The oil-and-gas engineer plunged the most since November after forecasting 2014 earnings that missed analysts’ estimates. IAG SA lost 4.8 percent. Marks & Spencer Group Plc climbed 2 percent for the biggest increase in the FTSE 100 Index.
The FTSE 100 lost 24.68 points, or 0.4 percent, to 6,814.57 at the close of trading in London. The benchmark gauge has slipped 0.1 percent this week following three straight weekly gains amid a boom in mergers-and-acquisitions activity. It climbed 0.6 percent yesterday after European Central Bank President Mario Draghi said policy makers are prepared to take action in June. The FTSE All-Share Index fell 0.4 percent today, while Ireland’s ISEQ Index dropped 0.9 percent.
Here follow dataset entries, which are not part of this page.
(** * metaschema-langserver: virtual file system, workspace synchronizer
      and request dispatcher

    A shallow embedding of [src/memfs.ts] (the in-memory file system),
    of the helpers of [src/util.ts] it relies on, of [ProjectManager]
    (the workspace synchronizer) and of [registerLanguageHandler] (the
    JSON-RPC dispatcher), followed by the properties established for
    them.

    JavaScript strings are represented by their UTF-8 bytes ([string]);
    [Map] objects by [gmap]; a value that may be [undefined] by [option];
    a call that may throw by an [Outcome]. *)

From Stdlib Require Import ZArith String Ascii List Bool Lia.
From stdpp Require Import base option list gmap strings.

Local Open Scope bool_scope.

(** ** Calls that may throw, and calls that also change an object *)

Inductive Outcome (A : Type) : Type :=
| Returned (a : A)
| Thrown (message : string).
Arguments Returned {A} a.
Arguments Thrown {A} message.

(** [Eff S A]: a method of an object with state [S]; the state is
    returned also when the method throws, because the mutations made
    before the [throw] stay. *)
Definition Eff (S A : Type) : Type := S -> Outcome A * S.

Definition ret {S A} (a : A) : Eff S A := fun s => (Returned a, s).
Definition throw {S A} (message : string) : Eff S A := fun s => (Thrown message, s).
Definition bind {S A B} (m : Eff S A) (k : A -> Eff S B) : Eff S B :=
  fun s => match m s with
           | (Returned a, s') => k a s'
           | (Thrown e, s') => (Thrown e, s')
           end.
Definition modify {S} (f : S -> S) : Eff S unit := fun s => (Returned tt, f s).
Definition gets {S A} (f : S -> A) : Eff S A := fun s => (Returned (f s), s).
Definition lift {S A} (o : Outcome A) : Eff S A := fun s => (o, s).

Declare Scope eff_scope.
Delimit Scope eff_scope with eff.
Notation "'let!' x ':=' m 'in' k" := (bind m (fun x => k))
  (at level 10, x name, m at level 100, k at level 200) : eff_scope.
Notation "m ';;' k" := (bind m (fun _ => k))
  (at level 100, k at level 200, right associativity) : eff_scope.

(** ** util.ts *)

Module Util.

Definition isSep (c : ascii) : bool :=            (* [\\\/] *)
  Ascii.eqb c "/" || Ascii.eqb c "\".

Definition isLetter (c : ascii) : bool :=         (* [a-z] with the i flag *)
  let n := nat_of_ascii c in
  ((65 <=? n) && (n <=? 90)) || ((97 <=? n) && (n <=? 122)).

Definition isDigit (c : ascii) : bool :=
  let n := nat_of_ascii c in (48 <=? n) && (n <=? 57).

(** [s.startsWith(p)], [s.includes(needle)] and a match of [/suffix$/]
    for a literal suffix. *)
Definition startsWith (s p : string) : bool := String.prefix p s.

Fixpoint includes (s needle : string) : bool :=
  String.prefix needle s ||
  match s with
  | EmptyString => false
  | String _ s' => includes s' needle
  end.

Definition endsWith (s suffix : string) : bool :=
  let n := String.length s in
  let k := String.length suffix in
  (k <=? n) && String.eqb (substring (n - k) k s) suffix.

(** [s.split(/[\\\/]/)]: the first segment and the others (the result
    of [split] is never empty). *)
Fixpoint splitPath (s : string) : string * list string :=
  match s with
  | EmptyString => (EmptyString, [])
  | String c s' =>
      let '(seg, segs) := splitPath s' in
      if isSep c then (EmptyString, seg :: segs)
      else (String c seg, segs)
  end.

Definition hexDigit (n : nat) : ascii :=
  ascii_of_nat (if n <? 10 then 48 + n else 55 + n).

Definition isUnreserved (c : ascii) : bool :=     (* A-Z a-z 0-9 - _ . ! ~ * ' ( ) *)
  isLetter c || isDigit c ||
  existsb (Ascii.eqb c) ["-"; "_"; "."; "!"; "~"; "*"; "'"; "("; ")"]%char.

(** [encodeURIComponent]: every byte of the UTF-8 form that is not
    unreserved becomes [%XX]. *)
Fixpoint encodeURIComponent (s : string) : string :=
  match s with
  | EmptyString => EmptyString
  | String c s' =>
      if isUnreserved c then String c (encodeURIComponent s')
      else String "%" (String (hexDigit (nat_of_ascii c / 16))
             (String (hexDigit (nat_of_ascii c mod 16)) (encodeURIComponent s')))
  end.

(** [/^(?:[a-z]:)?[\\\/]/i.test(path)] *)
Definition isAbsolutePath (path : string) : bool :=
  match path with
  | EmptyString => false
  | String c0 rest =>
      isSep c0 ||
      (isLetter c0 &&
       match rest with
       | String ":" (String c2 _) => isSep c2
       | _ => false
       end)
  end.

Definition path2uri (path : string) : Outcome string :=
  if negb (isAbsolutePath path) then
    Thrown (path +:+ " is not an absolute path")
  else
    let '(head, parts) := splitPath path in
    let head' := if String.eqb head "" then encodeURIComponent head
                 else "/" +:+ head in
    Returned ("file://" +:+ head' +:+ "/" +:+
              String.concat "/" (map encodeURIComponent parts)).

(** What [uri2path] takes from Node: [url.parse] (only the two fields
    read) and [decodeURIComponent], which throws on a malformed
    escape. *)
Record UrlObject := { protocol : option string; pathname : option string }.

Class NodeRuntime := {
  url_parse : string -> UrlObject;
  decodeURIComponent : string -> Outcome string
}.

(** [/^\/[a-z]:\//i.test(filePath)] *)
Definition isDrivePath (filePath : string) : bool :=
  match filePath with
  | String "/" (String l (String ":" (String "/" _))) => isLetter l
  | _ => false
  end.

Fixpoint slashesToBackslashes (s : string) : string :=   (* replace(/\//g, '\\') *)
  match s with
  | EmptyString => EmptyString
  | String c s' =>
      String (if Ascii.eqb c "/" then "\"%char else c) (slashesToBackslashes s')
  end.

Definition uri2path `{NodeRuntime} (uri : string) : Outcome string :=
  let parts := url_parse uri in
  if negb (bool_decide (protocol parts = Some "file:")) then
    Thrown ("Cannot resolve non-file uri to path: " +:+ uri)
  else
    let filePath := default "" (pathname parts) in
    let filePath :=
      if isDrivePath filePath
      then slashesToBackslashes (substring 1 (String.length filePath - 1) filePath)
      else filePath in
    decodeURIComponent filePath.

Definition isSchemaFile (filePath : string) : bool :=      (* /\.schema$/ *)
  endsWith filePath ".schema".

Definition isMetaschemaFile (filePath : string) : bool :=
  includes filePath "/metaschema/schemas".

Definition isPackageJsonFile (filename : string) : bool := (* /(^|\/)package\.json$/ *)
  String.eqb filename "package.json" || endsWith filename "/package.json".

Definition isDependencyFile (filename : string) : bool :=
  startsWith filename "node_modules/" || includes filename "/node_modules/".

End Util.

(** ** memfs.ts *)

Module Memfs.
Import Util.

(** In-memory file cache node: a folder or a file.  [children] is the
    node's [Map], in insertion order. *)
#[local] Unset Elimination Schemes.
Inductive FileSystemNode : Type :=
| mkNode (file : bool) (children : list (string * FileSystemNode)).

#[local] Set Elimination Schemes.

Definition file (n : FileSystemNode) : bool := let 'mkNode f _ := n in f.
Definition children (n : FileSystemNode) : list (string * FileSystemNode) :=
  let 'mkNode _ cs := n in cs.

Fixpoint childGet (name : string) (cs : list (string * FileSystemNode))
  : option FileSystemNode :=
  match cs with
  | [] => None
  | (k, n) :: cs' => if String.eqb k name then Some n else childGet name cs'
  end.

Fixpoint childSet (name : string) (n : FileSystemNode)
    (cs : list (string * FileSystemNode)) : list (string * FileSystemNode) :=
  match cs with
  | [] => [(name, n)]
  | (k, m) :: cs' =>
      if String.eqb k name then (k, n) :: cs' else (k, m) :: childSet name n cs'
  end.

Definition emptyFolder : FileSystemNode := mkNode false [].
Definition emptyFile : FileSystemNode := mkNode true [].

(** The loop of [add] over [components.entries()], started at [node]. *)
Fixpoint addToTree (components : list string) (node : FileSystemNode)
  : FileSystemNode :=
  match components with
  | [] => node
  | component :: rest =>
      match childGet component (children node) with
      | None =>
          match rest with
          | _ :: _ =>
              mkNode (file node)
                (childSet component (addToTree rest emptyFolder) (children node))
          | [] => mkNode (file node) (childSet component emptyFile (children node))
          end
      | Some n =>
          mkNode (file node) (childSet component (addToTree rest n) (children node))
      end
  end.

Record InMemoryFileSystem := mkFs {
  overlay : gmap string string;
  useCaseSensitiveFileNames : bool;
  path : string;
  rootNode : FileSystemNode;
  files : gmap string (option string);
  fileFilter : string -> bool;
  warnings : list string;                      (* logger.warn *)
  emitted : list (string * option string)      (* 'add' events *)
}.

Definition new (path : string) (fileFilter : string -> bool) : InMemoryFileSystem :=
  {| overlay := ∅; useCaseSensitiveFileNames := true; path := path;
     rootNode := emptyFolder; files := ∅; fileFilter := fileFilter;
     warnings := []; emitted := [] |}.

Definition set_overlay (f : gmap string string -> gmap string string)
    (fs : InMemoryFileSystem) : InMemoryFileSystem :=
  {| overlay := f (overlay fs);
     useCaseSensitiveFileNames := useCaseSensitiveFileNames fs; path := path fs;
     rootNode := rootNode fs; files := files fs; fileFilter := fileFilter fs;
     warnings := warnings fs; emitted := emitted fs |}.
“Earnings at the moment are absolutely crucial for equity-market performance,” Daniel McCormack, a strategist at Macquarie Securities Ltd. in London, said by phone. “The market was also up quite strongly yesterday on that ECB press conference, so it’s possible people have cooled their heels today and took a bit of profit.”
The volume of shares changing hands in FTSE 100-listed companies was 20 percent lower than the 30-day average, according to data compiled by Bloomberg.
Petrofac sank 15 percent to 1,177 pence. The company forecast profit for the year of $580 million to $600 million, lower than the $667.3 million average estimate in a Bloomberg survey of analysts.
International Consolidated Airlines Group SA, the parent of British Airways, lost 4.8 percent to 385 pence after earlier gaining as much as 2.4 percent. Europe’s third-largest airline reported a first-quarter operating loss of 150 million euros ($208 million) before one-time items. Analysts had predicted a 168 million-euro quarterly loss.
AstraZeneca Plc fell 2.4 percent to 4,600.5 pence. Maryland Governor Martin O’Malley and Delaware Governor Jack Markell said they fear Pfizer Inc.’s potential purchase of AstraZeneca will lead to job cuts in their states. The politicians sent their concerns in a letter to Pfizer Chief Executive Officer Ian Read.
Tullett Prebon Plc dropped 5.9 percent to 297.2 pence. The company agreed to buy oil broker PVM Oil Associates Ltd. for $160 million and said it will cut jobs.
Marks & Spencer rose 2 percent to 458.4 pence after the U.K.’s largest clothing retailer advanced 2.9 percent yesterday, posting its biggest two-day jump since January. Debenhams Plc, the nation’s second-largest department store chain, climbed 2 percent to 81.6 pence, extending yesterday’s 1.5 percent gain.